I think the first part has a massive amount of variance involved - the most prevalent being, what exactly counts as "cheating"? - so I'd be interested to see what the data defines that as.  I find it hard to believe that 50% of people have had sex with another person whilst in a relationship.  I find it harder still to believe that 50% of people have had sex with another person whilst in a happy and loving relationship.  50% of people having kissed someone whilst in a relationship?  Yes, I can completely believe that.  For me, I fall into the latter and not into the former.  I'm absolutely not holier than thou.

You're not wrong that this is a very difficult area to study, because unsurprisingly many people do not want to tell researchers that they have cheated on their partners. Self-reporting can lead to denial, and the passage of time to forgetfulness, but most published academic articles I've seen put the lifetime prevalence of extra-marital sex at somewhere between 20 and 40% for men, and between 20 and 25% for women, and then roughly similar numbers again for infidelity involving actions less than sex.

2 hours ago, bobzy said:

There are a couple of issues that I have with the situation - and what you've written here - and I appreciate that it's a personal view.

The first one is this arrogant assumption that he can just go and "get sex" .  That he has a right to just go and get laid.  The "not my sister or friends" part is particularly interesting.  Are they both of the opinion that this bloke can simply ask her sister or friends for a shag and they'd say yes?  What sort of relationships are those?!

On this, I don't know if you're responding to me, but to be clear I completely agree that no-one has a 'right' to have sex.

2 hours ago, bobzy said:

If it is a cold "just anyone" thing, why not consider prostitution first?  Then you're removing the emotional aspect - it becomes a transaction to get your end away and nothing more involved which could adversely impact on the happy and loving relationship with ones wife.  As I say, though, personal view.

I don't think prostitution is the worst idea in this scenario to be honest, but it is illegal to pay for sex which poses certain challenges, and it's possible that one or other partner has prejudiced or skeptical views about prostitutes. But sure, it could be an option on the table.

2 hours ago, bobzy said:

Thirdly, the original post said something along the lines of mates' wife has just gone through the change and is on medication, both of which have combined to result in her losing her sex drive.  I think there is some validity in what you're saying from a "no sex for the rest of my life" point of view, but the context seemed to suggest that this is a relatively new change that they are adapting to.  Out of interest, and given that you've said you would like to think you'd offer the same resolution, what kind of time frame would you think is 'acceptable' between last shag with wife and having a discussion about sleeping around because "I need my release"?  Even the consideration around that - you'd absolutely be wanking first; that would be the way of finding your release.  Surely you'd go for a pretty long time 'waiting' for your wife to regain her libido before even thinking about shagging someone else?

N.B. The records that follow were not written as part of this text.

(* ===== verification/Object.v ===== *)
(** * Object: MessagePack objects and their encodings

    The trees of values that the append functions of pkg/msgpack write: [scalar]
    is a value without elements, [obj] a scalar, an array or a map.
    [encode_scalar] and [encode] call the append functions, a header followed by
    the elements for a container.  [encodes o bs] is the relation of an object
    to its encodings, with headers of any width; the theorems about the readers
    of streams are stated for it, and [encode_encodes] shows that the append
    functions produce one.

    [wire] says what the bytes of a scalar are, as the MessagePack format does
    and without the code's decoders; [wire_decodes] shows that those read them.
    [scalar_split] is what those readers rely on: an encoded scalar is a header
    with a length, then a body of that length; only a Ts96 timestamp has one
    more byte in its body than its header says. *)

From S2P Require Import Prelude Types Errors Integer Headers Str Float Timestamp.

#[local] Set Warnings "-register-all".

Inductive scalar :=
  | SNil
  | SBool (b : bool)
  | SInt (z : Z)
  | SUint (z : Z)
  | SFloat (f : Z)
  | SStr (s : list Z)
  | SBin (s : list Z)
  | STime (t : Time) (f : TsFormat).

Inductive obj :=
  | OScalar (s : scalar)
  | OArray (os : list obj)
  | OMap (kvs : list (obj * obj)).

Definition encode_scalar (s : scalar) : list Z :=
  match s with
  | SNil => AppendNil []
  | SBool b => AppendBool [] b
  | SInt z => AppendInt [] z
  | SUint z => AppendUint [] z
  | SFloat f => AppendFloat [] f
  | SStr s => AppendString [] s
  | SBin s => AppendBinary [] s
  | STime t f => AppendTimestamp [] t [f]
  end.

Fixpoint encode (o : obj) : list Z :=
  match o with
  | OScalar s => encode_scalar s
  | OArray os => AppendArrayHeader [] (lenZ os) ++ flat_map encode os
  | OMap kvs => AppendMapHeader [] (lenZ kvs) ++ flat_map (λ kv, encode kv.1 ++ encode kv.2) kvs
  end.

Definition valid_scalar (s : scalar) : Prop :=
  match s with
  | SNil | SBool _ => True
  | SInt z => - 2 ^ 63 ≤ z < 2 ^ 63
  | SUint z => 0 ≤ z < 2 ^ 64
  | SFloat f => 0 ≤ f < 2 ^ 64
  | SStr s | SBin s => is_bytes s ∧ lenZ s < 2 ^ 32
  | STime t f => valid_time t ∧ f ≠ TsAuto
  end.

(** The object of a record with the fields [fs]. *)
Definition record_obj (fs : list (list Z * obj)) : obj :=
  OMap (map (λ f, (OScalar (SStr f.1), f.2)) fs).

(** A Ts96 timestamp is the one scalar whose header understates its body. *)
Definition is_Ts96 (s : scalar) : bool :=
  match s with STime _ Ts96 => true | _ => false end.

(** Scalars that the readers by length handle. *)
Definition plain_scalar (s : scalar) : Prop := valid_scalar s ∧ is_Ts96 s = false.

(** [P] of every scalar, and containers of less than [2^32] items. *)
Fixpoint all_scalars (P : scalar → Prop) (o : obj) : Prop :=
  match o with
  | OScalar s => P s
  | OArray os => lenZ os < 2 ^ 32 ∧ foldr (λ o Q, all_scalars P o ∧ Q) True os
  | OMap kvs => lenZ kvs < 2 ^ 32 ∧
      foldr (λ kv Q, (all_scalars P kv.1 ∧ all_scalars P kv.2) ∧ Q) True kvs
  end.

Abbreviation plain := (all_scalars plain_scalar).

Lemma obj_ind' (P : obj → Prop) :
  (∀ s, P (OScalar s)) → (∀ os, Forall P os → P (OArray os)) →
  (∀ kvs, Forall (λ kv, P kv.1 ∧ P kv.2) kvs → P (OMap kvs)) → ∀ o, P o.
Proof.
  intros Hs Ha Hm. fix IH 1. intros [s|os|kvs]; [apply Hs|apply Ha|apply Hm].
  - induction os; constructor; [apply IH|done].
  - induction kvs as [|[k v] kvs IHk]; constructor; [split; apply IH|done].
Qed.

Lemma all_scalars_array P os :
  all_scalars P (OArray os) ↔ lenZ os < 2 ^ 32 ∧ Forall (all_scalars P) os.
Proof.
  cbn [all_scalars]. apply and_iff_compat_l.
  induction os as [|o os IH]; cbn [foldr]; [by split; [constructor|]|].
  rewrite IH, Forall_cons. done.
Qed.
(* ===== verification/RingBuf.v ===== *)
(** * RingBuf: the interface of the ring-buffered reader

    [ringbuf.Reader] of github.com/webmafia/fast is not part of the repository:
    [RingOps] are the operations that the code calls on it and [RingLaws] what
    they are documented to do.  [delivers r bs] says that the reader will still
    deliver exactly the bytes [bs], then end of file, and that no read reaches
    the limit of its buffer.  [list_ring] is a reader over a list of bytes; it
    satisfies the laws, so they are not contradictory. *)

From S2P Require Import Prelude Errors.

Class RingOps (R : Type) := {
  ReadByte : R → Z * option error * R;
  ReadBytes : R → Z → Slice * option error * R;
  Discard : R → Z → R;
  Flush : R → R;
  SetManualFlush : R → bool → R
}.

Class RingLaws (R : Type) `{!RingOps R} := {
  delivers : R → list Z → Prop;
  ReadByte_cons r b bs :
    delivers r (b :: bs) → ∃ r', ReadByte r = (b, None, r') ∧ delivers r' bs;
  ReadByte_nil r :
    delivers r [] → ∃ b r', ReadByte r = (b, Some EOF, r') ∧ delivers r' [];
  ReadBytes_app r p bs :
    delivers r (p ++ bs) →
    ∃ sp r', ReadBytes r (lenZ p) = (mkSlice p sp, None, r') ∧ delivers r' bs;
  ReadBytes_short r bs n :
    delivers r bs → lenZ bs < n →
    ∃ s e r' bs', ReadBytes r n = (s, Some e, r') ∧ delivers r' bs' ∧ bs' `suffix_of` bs;
  Discard_delivers r bs n :
    delivers r bs → 0 ≤ n → delivers (Discard r n) (drop (Z.to_nat n) bs);
  Flush_delivers r bs : delivers r bs → delivers (Flush r) bs;
  SetManualFlush_delivers r bs v : delivers r bs → delivers (SetManualFlush r v) bs
}.

(** ** A reader over a list *)

Record list_ring := mkListRing { pending : list Z; manual_flush : bool }.

#[export] Instance list_ring_ops : RingOps list_ring := {
  ReadByte r :=
    match pending r with
    | [] => (0, Some EOF, r)
    | b :: bs => (b, None, mkListRing bs (manual_flush r))
    end;
  ReadBytes r n :=
    if (0 <=? n) && (n <=? lenZ (pending r)) then
      (sl (take (Z.to_nat n) (pending r)), None,
       mkListRing (drop (Z.to_nat n) (pending r)) (manual_flush r))
    else (sl [], Some ErrUnexpectedEOF, r);
  Discard r n := mkListRing (drop (Z.to_nat n) (pending r)) (manual_flush r);
  Flush r := r;
  SetManualFlush r v := mkListRing (pending r) v
}.

#[export] Program Instance list_ring_laws : RingLaws list_ring := {
  delivers r bs := pending r = bs
}.
Next Obligation. intros r b bs H. simpl. rewrite H. by eexists. Qed.
Next Obligation. intros r H. simpl. rewrite H. by do 2 eexists. Qed.
Next Obligation.
  intros r p bs H. simpl. rewrite H.
  replace ((0 <=? lenZ p) && (lenZ p <=? lenZ (p ++ bs))) with true by (symmetry; len_lia).
  rewrite take_app_lenZ, drop_app_lenZ by done. by do 2 eexists.
Qed.
Next Obligation.
  intros r bs n <- Hn. simpl. replace (n <=? lenZ (pending r)) with false by lia.
  rewrite andb_false_r. by do 4 eexists.
Qed.
Next Obligation. intros r bs n <- _. done. Qed.
Next Obligation. intros r bs <-. done. Qed.
Next Obligation. intros r bs v <-. done. Qed.

Lemma ReadBytes_delivers `{RingLaws R} r p bs n :
  delivers r (p ++ bs) → n = lenZ p →
  ∃ sp r', ReadBytes r n = (mkSlice p sp, None, r') ∧ delivers r' bs.
Proof. intros Hd ->. by apply ReadBytes_app. Qed.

Again, it's a reasonable point, the OP didn't make clear how long a timeframe we are talking about, or how old the people involved are. My assumption from the post was that efforts had been made to rekindle the couple's sex life and that they had been unsuccessful. But I don't think there's a *should* timeframe in this, not trying to be a cop-out but it depends too much on what has been said and done before, whether the idea of opening up the marriage has been discussed previously, what circumstances are happening now etc.

2 hours ago, bobzy said:

Those would be the issues.  The final point is more... is there really any advice needed here?  As you say, it's been an open discussion.  Surely the only question is in his head as to whether he would want to go through with it?  If he feels like it's an act of betrayal, then he shouldn't shag someone else, no?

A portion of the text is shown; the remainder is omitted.